Defense Secretary Robert Gates plans to cut orders for the F-35 joint strike fighter over the next three to five years as part of broader plan to reduce Pentagon spending by $100 billion, analysts say.
Gates will brief Congress today on a five-year spending plan for the Defense Department, including yet another restructuring of the F-35 program to compensate for repeated delays in development and testing.
Defense analysts said few details of Gates' intentions have surfaced, but he is widely expected to announce cancellation of the Marines' $13 billion Expeditionary Fighting Vehicle, another weapons program plagued by years of delays and rising costs. Analysts said they also expect one or more other big-ticket weapons programs to be targeted as part of the 2012 budget proposal that President Barack Obama will send to Congress next month.
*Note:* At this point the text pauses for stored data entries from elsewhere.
Lemma large_offsets_write_eq {E} entries :
  zlen (w_larges entries) < 2 ^ 64 →
  large_offsets_write (E := E) entries (zlen (w_larges entries)) =
  Ok (concat (to_be 8 <$> w_larges entries)).
Proof.
  unfold w_larges. induction entries as [|e entries IH]; intros Hmax; cbn [large_offsets_write]; [done|].
  rewrite fmap_cons, larges_cons in *. unfold is_large in *. cbn [item_offset item_of] in *.
  destruct (LARGE_OFFSET_THRESHOLD <? entry_pack_offset e); [|by apply IH].
  rewrite zlen_cons in *. pose proof (zlen_nonneg (larges (item_of <$> entries))).
  rewrite checked_sub_in by lia. cbn [expect mbind outcome_bind].
  replace (1 + zlen (larges (item_of <$> entries)) - 1) with (zlen (larges (item_of <$> entries))) by lia.
  rewrite IH by lia. done.
Qed.

Lemma names_size_eq {E} names count :
  Forall (λ name, is_ascii name = true) names → 0 ≤ count →
  count + zlen (concat ((λ name, name ++ [0]) <$> names)) < 2 ^ 64 →
  names_size (E := E) names count = Ok (count + zlen (concat ((λ name, name ++ [0]) <$> names))).
Proof.
  intros Hall. revert count. induction Hall as [|name names Hn _ IH]; intros count Hc Hmax; cbn [names_size].
  - cbn. change (zlen []) with 0. by rewrite Z.add_0_r.
  - rewrite Hn. cbn [assert_that mbind outcome_bind]. rewrite fmap_cons, concat_cons, !zlen_app in *.
    change (zlen [0]) with 1 in *. pose proof (zlen_nonneg name).
    pose proof (zlen_nonneg (concat ((λ name, name ++ [0]) <$> names))).
    unfold op_add. rewrite checked_add_in by lia. cbn [expect mbind outcome_bind].
    rewrite IH by lia. f_equal. lia.
Qed.

Lemma padding_range n : 0 ≤ padding n < 4.
Proof.
  unfold padding, CHUNK_ALIGNMENT. pose proof (Z.mod_pos_bound n 4 ltac:(lia)).
  destruct (Z.ltb_spec (4 - n mod 4) 4); lia.
Qed.
Lemma names_storage {E} names :
  Forall (λ name, is_ascii name = true) names →
  zlen (concat ((λ name, name ++ [0]) <$> names)) < 2 ^ 32 →
  index_names_storage_size (E := E) names = Ok (zlen (index_names_write names)).
Proof.
  intros Hall Hmax. unfold index_names_storage_size. rewrite names_size_eq by (done || lia).
  cbn [mbind outcome_bind]. rewrite Z.add_0_l. unfold index_names_write.
  set (n := zlen (concat _)) in *. pose proof (padding_range n).
  assert (0 ≤ n) by apply zlen_nonneg. unfold op_add. rewrite checked_add_in by lia.
  rewrite zlen_app. fold n. cbn [expect]. do 2 f_equal. unfold zlen. rewrite length_replicate. lia.
Qed.

(** A name that is one component. *)
Definition name_ok (name : bytes) : Prop :=
  bytes_ok name ∧ is_ascii name = true ∧ name ≠ [] ∧ name ≠ [46] ∧ name ≠ [46; 46] ∧
  Forall (λ b, b ≠ 0 ∧ b ≠ SEP) name.

Lemma split_sep_name name : Forall (λ b, b ≠ SEP) name → split_sep name = [name].
Proof.
  induction 1 as [|b name Hb _ IH]; [done|]. cbn [split_sep]. destruct (Z.eqb_spec b SEP); [done|]. by rewrite IH.
Qed.
Lemma path_from_name name : name_ok name → path_from name = [Normal name].
Proof.
  intros (_ & _ & H0 & H1 & H2 & Hs). unfold path_from.
  rewrite split_sep_name by (eapply Forall_impl; [|exact Hs]; naive_solver).
  unfold component_of, bytes_eqb. rewrite !bool_decide_eq_false_2 by done. done.
Qed.
(** An index written from entries in order is sound. *)
Lemma written_sound fs q k entries :
  Forall (item_ok k) entries → sorted_ids ((λ e, as_slice (item_id e)) <$> entries) →
  zlen entries < 2 ^ 32 → zlen (larges entries) ≤ LARGE_OFFSET_THRESHOLD →
  oid_ok sample_hash ∧ Hash.kind sample_hash = k → NoDup (w_ids entries) →
  open_index fs q k = Ok (w_file entries k sample_hash sample_hash) → sound_index fs k q.
Proof.
  intros H1 H2 H3 H4 H5 Hnd Ho. exists (w_file entries k sample_hash sample_hash), (w_ids entries).
  split; [done|]. split; [|done]. by apply w_table_ok.
Qed.
Lemma sorted_check (ids : list bytes) :
  forallb (λ i, match ids !! i, ids !! S i with
                | Some x, Some y => match bytes_cmp x y with Gt => false | _ => true end
                | _, _ => true end) (seq 0 (length ids)) = true →
  sorted_ids ids.
Proof.
  intros Hc i j x y Hij Hx Hy. rewrite forallb_forall in Hc.
  assert (∀ m z, ids !! (i + S m)%nat = Some z → bytes_le x z) as H.
  { induction m as [|m IH]; intros z Hz.
    - specialize (Hc i). rewrite Nat.add_1_r in Hz. rewrite Hx, Hz in Hc. unfold bytes_le. intros Hg. rewrite Hg in Hc.
      discriminate Hc. apply in_seq. apply lookup_lt_Some in Hx. lia.
    - apply lookup_lt_Some in Hz as Hl. destruct (lookup_lt_is_Some_2 ids (i + S m)) as [w Hw]; [lia|].
      specialize (IH w Hw). specialize (Hc (i + S m)%nat). replace (S (i + S m)) with (i + S (S m))%nat in Hc by lia.
      rewrite Hw, Hz in Hc. assert (bytes_le w z) as Hwz.
      { unfold bytes_le. intros Hg. rewrite Hg in Hc. discriminate Hc. apply in_seq. lia. }
      unfold bytes_le in *. intros Hg. apply bytes_cmp_gt_lt in Hg. apply (bytes_lt_le_trans _ _ w) in Hg; [|done].
      destruct (bytes_cmp w z) eqn:E; [|by rewrite bytes_cmp_antisym, E in Hg|done].
      apply bytes_cmp_eq in E as ->. by rewrite bytes_cmp_refl in Hg. }
  apply (H (j - i - 1)%nat). replace (i + S (j - i - 1))%nat with j by lia. done.
Qed.
Lemma sample_hash_ok : oid_ok sample_hash ∧ Hash.kind sample_hash = Sha1.
Proof. split; [|done]. split; [done|]. apply bytes_ok_bool. vm_compute. reflexivity. Qed.
Lemma saved_sound : Forall (sound_index saved_fs Sha1) [index_b; index_a].
Proof.
  assert (∀ b o, forallb (in_u 8) b = true → zlen b = 20 → 0 ≤ o < 2 ^ 64 →
    ∀ c, 0 ≤ c < 2 ^ 32 → item_ok Sha1 {| item_offset := o; item_id := OidSha1 b; item_crc32 := c |}) as Hi.
  { intros b o Hb Hl Ho c Hc. split; [split; [done|by apply bytes_ok_bool]|]. done. }
  constructor; [|constructor; [|constructor]].
  - apply (written_sound saved_fs index_b Sha1
      [{| item_offset := 50; item_id := OidSha1 (1 :: replicate 19 2); item_crc32 := 7 |}]).
    + constructor; [|constructor]. apply Hi; done || lia.
    + apply sorted_check. vm_compute. reflexivity.
    + vm_compute. reflexivity.
    + vm_compute. discriminate.
    + exact sample_hash_ok.
    + apply (bool_decide_unpack _). vm_compute. exact I.
    + vm_compute. reflexivity.
  - apply (written_sound saved_fs index_a Sha1 sample_entries).
    + constructor; [|constructor; [|constructor]]; apply Hi; done || lia.
    + apply sorted_check. vm_compute. reflexivity.
    + vm_compute. reflexivity.
    + vm_compute. discriminate.
    + exact sample_hash_ok.
    + apply (bool_decide_unpack _). vm_compute. exact I.
    + vm_compute. reflexivity.
Qed.

Lemma multi_index_write_verifies_witness :
  ∃ out sum f, write_from_index_paths saved_fs (λ _, false) (const_hasher Sha1) [index_b; index_a] Sha1 = Ok (out, sum) ∧
    from_data out (sample_dir ++ [Normal midx_name]) None = Ok f ∧
    verify_integrity_fast saved_fs (λ _, false) const_hasher f = Ok sum.
Proof.
  apply (multi_index_write_verifies saved_fs (λ _, false) const_hasher Sha1 sample_dir [index_b; index_a] midx_name).
  - intros b. exists sample_hash. split; [reflexivity|]. exact sample_hash_ok.
  - reflexivity.
  - exact saved_pack_dir.
  - exact saved_sound.
  - intros d out sum Hd Hw.
    assert (fs_read saved_fs midx_path = Some sample_midx) as Hm by reflexivity.
    assert (write_from_index_paths saved_fs (λ _, false) (const_hasher Sha1) [index_b; index_a] Sha1 =
            Ok (sample_midx, sample_hash)) as Hs by (vm_compute; reflexivity).
    unfold midx_path in Hm. congruence.
Defined.

Lemma multi_index_verified_witness :
  ∃ f, from_data sample_midx midx_path None = Ok f ∧
  verify_integrity_fast saved_fs (λ _, false) const_hasher f ≠ Panic ∧
  ∀ sum, verify_integrity_fast saved_fs (λ _, false) const_hasher f = Ok sum →
    checksum_of saved_fs const_hasher f sum ∧
    (∀ i j x y, 0 ≤ i < j → j < num_objects f →
       oid_at_index (E := mi_error) f i = Ok x → oid_at_index (E := mi_error) f j = Ok y →
       bytes_cmp x y = Lt) ∧
    ∃ dir, parent midx_path = Some dir ∧
      ∀ i, 0 ≤ i < num_objects f →
        ∃ id pk o name idx i', oid_at_index (E := mi_error) f i = Ok id ∧
          pack_id_and_pack_offset_at_index f i = Ok (pk, o) ∧
          get (index_names f) pk = Some name ∧
          open_index saved_fs (join dir name) (object_hash f) = Ok idx ∧
          PackIndex.oid_at_index (E := mi_error) idx i' = Ok id ∧
          PackIndex.pack_offset_at_index (E := mi_error) idx i' = Ok o.
Proof.
  assert (∃ f, from_data sample_midx midx_path None = Ok f) as [f Hf] by (vm_compute; eexists; reflexivity).
  exists f. split; [exact Hf|].
  apply (multi_index_verified saved_fs (λ _, false) const_hasher sample_midx midx_path None f).
  - exact saved_bytes.
  - discriminate.
  - apply (saved_bytes midx_path). reflexivity.
  - vm_compute. reflexivity.
  - exact Hf.
Defined.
But the Pentagon will likely just scale back the number of F-35s it had previously planned to order from Lockheed Martin over the next few years to pay for continued development and testing, they say.
The Pentagon's commitment to the F-35 hasn't lessened, but Gates has to find a way to pay for the delays and higher costs, said Loren Thompson, consultant to defense contractors and chief operating officer of the Lexington Institute think tank.
"The most likely outcome is a cut in the rate of purchases," Thompson said.
"The problem with the F-35 is it is a program that can't go away. All the services are wedded to this," said Chris Hellman, policy analyst with the National Priorities Project, a policy group that advocates defense cuts to help trim deficits.